Stygian · Aug 14, 2014

Re: HSC 2014 4U Marathon

aDimitri said:
equivalent of letting x = 2n-1, where n is any integer.
let x = 2n-1 where n is an integer.

$\text{It is required to prove that }(2n-1)^{2} - 1 = 8M \text{ for all natural numbers n, where M is an integer} \\ \text{Test n=1, statement is true} \\ \text{Assume true for n=k} \\ \text{Prove for n = k+1} \\ LHS = (2(k+1)-1)^{2} - 1 \\ = (2k - 1 + 2)^{2} - 1 \\ =(2k-1)^{2} + 4(2k-1) + 4 - 1 \\ = 8M + 8k = 8(M+k) \\ \text{Therefore, blah blah blah true by mathematical induction}$

same shit to prove it for all negative odd but do n = k-1
but x^2 - 1 is an even function so it's sorta redundant to do it for negative numbers too

alternatively u can take the approach that every odd number is congruent to

1 mod 8
3 mod 8
5 mod 8
7 mod 8

Squaring it becomes

1 mod 8
9 mod 8 or 1 mod 8
25 mod 8 or 1 mod 8
49 mod 8 or 1 mod 8

Subtracting 1 from each gives 0 mod 8 i.e. all are divisible by 8

aDimitri · Aug 14, 2014

Re: HSC 2014 4U Marathon

Stygian said:
alternatively u can take the approach that every odd number is congruent to

1 mod 8
3 mod 8
5 mod 8
7 mod 8

Squaring it becomes

1 mod 8
9 mod 8 or 1 mod 8
25 mod 8 or 1 mod 8
49 mod 8 or 1 mod 8

Subtracting 1 from each gives 0 mod 8 i.e. all are divisible by 8

but it's still not proven for all odd, just shown for the first 4

Stygian · Aug 14, 2014

Re: HSC 2014 4U Marathon

aDimitri said:
but it's still not proven for all odd, just shown for the first 4

How so?

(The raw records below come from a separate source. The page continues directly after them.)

Lemma walk_safe dir cs :
  Forall (λ c, RepoPath.bad_component c = false) cs → walk dir cs = dir ++ cs.
Proof.
  intros H. revert dir. induction H as [|c cs Hc _ IH]; intros dir; simpl.
  { by rewrite app_nil_r. }
  unfold RepoPath.bad_component in Hc. apply orb_false_iff in Hc as [Hc ->].
  rewrite Hc, IH, <- app_assoc. done.
Qed.

Lemma from_git_token_safe v p :
  RepoPath.from_git_token v = Ok p → safe_path (RepoPath.path_bytes p).
Proof.
  unfold RepoPath.from_git_token. intros H.
  repeat case_if; inv_ok; try done; by apply RepoPath_new_Ok in H as [-> ?].
Qed.

Lemma without_side_safe p q :
  safe_path (RepoPath.path_bytes p) → RepoPath.without_side p = Ok q →
  safe_path (RepoPath.path_bytes q).
Proof.
  unfold RepoPath.without_side. intros Hp H. case_if; inv_ok; [|done].
  by apply RepoPath_new_Ok in H as [-> ?].
Qed.

(** A path read from a patch, with or without its [a/] or [b/] side, stays inside
    the directory it is resolved against: walking its components from any
    directory ends below that directory, at exactly those components. *)
Theorem git_paths_stay_inside v p q dir :
  RepoPath.from_git_token v = Ok p → RepoPath.without_side p = Ok q →
  let cs (r : RepoPath) := split_on SLASH (RepoPath.path_bytes r) in
  walk dir (cs p) = dir ++ cs p ∧ walk dir (cs q) = dir ++ cs q.
Proof.
  intros Hp%from_git_token_safe Hq. pose proof (without_side_safe _ _ Hp Hq) as Hq'.
  destruct Hp as (_ & _ & _ & Hp). destruct Hq' as (_ & _ & _ & Hq').
  split; by apply walk_safe.
Qed.

(** ** Git's quoting *)

(** [quote_c_style] of Git: what a quoted path in a patch looks like. *)
Definition quote_byte (b : byte) : bytes :=
  let n := bN b in
  let letter (c : N) := [BACKSLASH; u8_of c] in
  (if n =? 7 then letter 97 else if n =? 8 then letter 98 else if n =? 9 then letter 116
   else if n =? 10 then letter 110 else if n =? 11 then letter 118
   else if n =? 12 then letter 102 else if n =? 13 then letter 114
   else if n =? 34 then letter 34 else if n =? 92 then letter 92
   else if between 32 126 n then [b]
   else [BACKSLASH; digit (n / 64); digit (n / 8 mod 8); digit (n mod 8)])%N.
Definition git_quote (s : bytes) : bytes := [QUOTE] ++ concat (quote_byte <$> s) ++ [QUOTE].

Lemma unquote_quote_byte b s fuel :
  RepoPath.unquote (S fuel) (quote_byte b ++ s) = cons b <$> RepoPath.unquote fuel s.
Proof. destruct b; reflexivity. Qed.

Lemma unquote_quote s fuel :
  length s ≤ fuel → RepoPath.unquote fuel (concat (quote_byte <$> s)) = Ok s.
Proof.
  revert fuel. induction s as [|b s IH]; intros fuel H.
  { by destruct fuel. }
  simpl in H. destruct fuel as [|fuel]; [lia|].
  rewrite fmap_cons. cbn [concat]. rewrite unquote_quote_byte, IH by lia. done.
Qed.

Lemma length_quote s : length s ≤ length (concat (quote_byte <$> s)).
Proof.
  induction s as [|b s IH]; [done|]. rewrite fmap_cons. cbn [concat].
  rewrite length_app. simpl. assert (1 ≤ length (quote_byte b)); [|lia].
  unfold quote_byte. repeat case_match; simpl; lia.
Qed.

(** The fuel of [unquote] is enough: more of it changes nothing. *)
Lemma octal_escape_length n s : length (RepoPath.octal_escape n s).2 ≤ length s.
Proof. unfold RepoPath.octal_escape. repeat case_match; simpl; lia. Qed.

Lemma unquote_fuel_enough f g s :
  length s ≤ f → length s ≤ g → RepoPath.unquote f s = RepoPath.unquote g s.
Proof.
  revert g s. induction f as [|f IH]; intros g s Hf Hg.
  { destruct s; [by destruct g|simpl in Hf; lia]. }
  destruct s as [|b s1]; [by destruct g|]. simpl in Hf, Hg.
  destruct g as [|g]; [lia|]. cbn [RepoPath.unquote].
  case_if; [done|]. case_if; [by rewrite (IH g) by lia|].
  destruct s1 as [|c s2]; [done|]. simpl in Hf, Hg.
  destruct (RepoPath.octal c) as [n|].
  - pose proof (octal_escape_length n s2). destruct (RepoPath.octal_escape n s2) as [m s3].
    simpl in *. case_if; [done|]. by rewrite (IH g) by lia.
  - destruct (RepoPath.letter_escape c); [|done]. by rewrite (IH g) by lia.
Qed.

(** Reading a path back from Git's quoted form gives the path, for every byte
    string: what fails is only a string that is no valid relative path. *)
Theorem from_git_token_quote s : RepoPath.from_git_token (git_quote s) = RepoPath.new s.
Proof.
  unfold RepoPath.from_git_token, git_quote.
  assert (starts_with [QUOTE] ([QUOTE] ++ concat (quote_byte <$> s) ++ [QUOTE]) = true) as ->.
  { apply starts_with_true. eauto. }
  assert (ends_with [QUOTE] ([QUOTE] ++ concat (quote_byte <$> s) ++ [QUOTE]) = true) as ->.
  { apply ends_with_true. rewrite app_assoc. eauto. }
  rewrite !length_app. simpl. rewrite (proj2 (Nat.ltb_ge _ _)) by lia. simpl.
  replace (length (concat (quote_byte <$> s)) + 1 - 1)
    with (length (concat (quote_byte <$> s))) by lia.
  rewrite drop_0, take_app_length, unquote_quote by apply length_quote. done.
Qed.

(** ** Displayed paths *)

Definition printable (b : byte) : Prop := (32 <= bN b <= 126)%N.

Lemma utf8_decode_printable s : Forall printable s → utf8_decode s = Some (bN <$> s).
Proof.
  induction 1 as [|b s Hb _ IH]; [done|]. unfold printable in Hb.
  rewrite utf8_decode_ascii_cons by lia. by rewrite IH.
Qed.

Lemma hex_digit_printable u n : (n < 16)%N → printable (hex_digit u n).
Proof.
  intros H. unfold printable, hex_digit, digit. repeat case_if; rewrite bN_u8_of by lia; lia.
Qed.

Lemma printable_dec s :
  forallb (λ b, between 32 126 (bN b)) s = true → Forall printable s.
Proof.
  intros H. apply Forall_forall. intros b Hb%list_elem_of_In.
  rewrite forallb_forall in H. by apply between_true, H.
Qed.

Lemma escape_control_printable c : (c < 256)%N → Forall printable (RepoPath.escape_control c).
Proof.
  intros H. unfold RepoPath.escape_control. repeat case_if.
  all: try (by apply printable_dec).
  all: repeat apply Forall_app_2; try (by apply printable_dec).
  all: repeat constructor; apply hex_digit_printable; divlia.
Qed.
(* ===== verification/PatchFacts.v ===== *)
(** * The patch parser: totality, well-formed results, nothing lost

    Facts about [Patch.v]. The parser always answers; an accepted patch has rows
    numbered without gaps inside the ranges of their hunk headers, hunks in order,
    a path and an identity of its own for every file, and no limit exceeded; and
    the rows of a hunk render back to exactly the lines they were read from. *)

From S2P Require Import Prelude RustStr Utf8 Domain Patch.

(** ** Termination *)

Lemma hunk_loop_length lim h ls i old new total rrows rrows' ls' i' total' :
  hunk_loop lim h ls i old new total rrows = Ok (rrows', ls', i', total') →
  length ls' ≤ length ls ∧ i' + length ls' = i + length ls.
Proof.
  revert i old new total rrows. induction ls as [|l ls IH]; intros i old new total rrows H.
  - cbn [hunk_loop] in H. case_if; inv_ok. simpl. lia.
  - cbn [hunk_loop] in H. case_if.
    2:{ inv_ok. simpl. lia. }
    case_if; inv_ok.
    + apply IH in H. simpl. lia.
    + destruct r as [[[r ?] ?] ?]. apply IH in H. simpl. lia.
Qed.

Lemma parse_hunk_length lim f l ls i total h ls' i' total' :
  parse_hunk lim f l ls i total = Ok (h, ls', i', total') →
  length ls' ≤ length ls ∧ i' + length ls' = S i + length ls.
Proof.
  unfold parse_hunk. intros H. inv_ok. case_if; [done|]. inv_ok.
  destruct r0 as [[[rr ls2] i2] t2]. apply hunk_loop_length in Hr0.
  destruct ls2 as [|l' ls2]; inv_ok; [done|].
  case_if; inv_ok; simpl in *; lia.
Qed.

Doesn't every odd number fit into those congruencies listed?

aDimitri · Aug 14, 2014

Re: HSC 2014 4U Marathon

Stygian said:
How so? Doesn't every odd number fit into those congruencies listed?

oh true yeah.
derp moment T_T

Stygian · Aug 14, 2014

Re: HSC 2014 4U Marathon

aDimitri said:
oh true yeah.
derp moment T_T

haha it's ok

i do think the mod arithmetic approach is better in terms of efficiency but obviously your solution is more within the scope of the course and so better for this thread

Stygian · Aug 14, 2014

Re: HSC 2014 4U Marathon

(also im having a brain fart on that problem you posted in the Advanced thread, i can't seem to think of how to approach it)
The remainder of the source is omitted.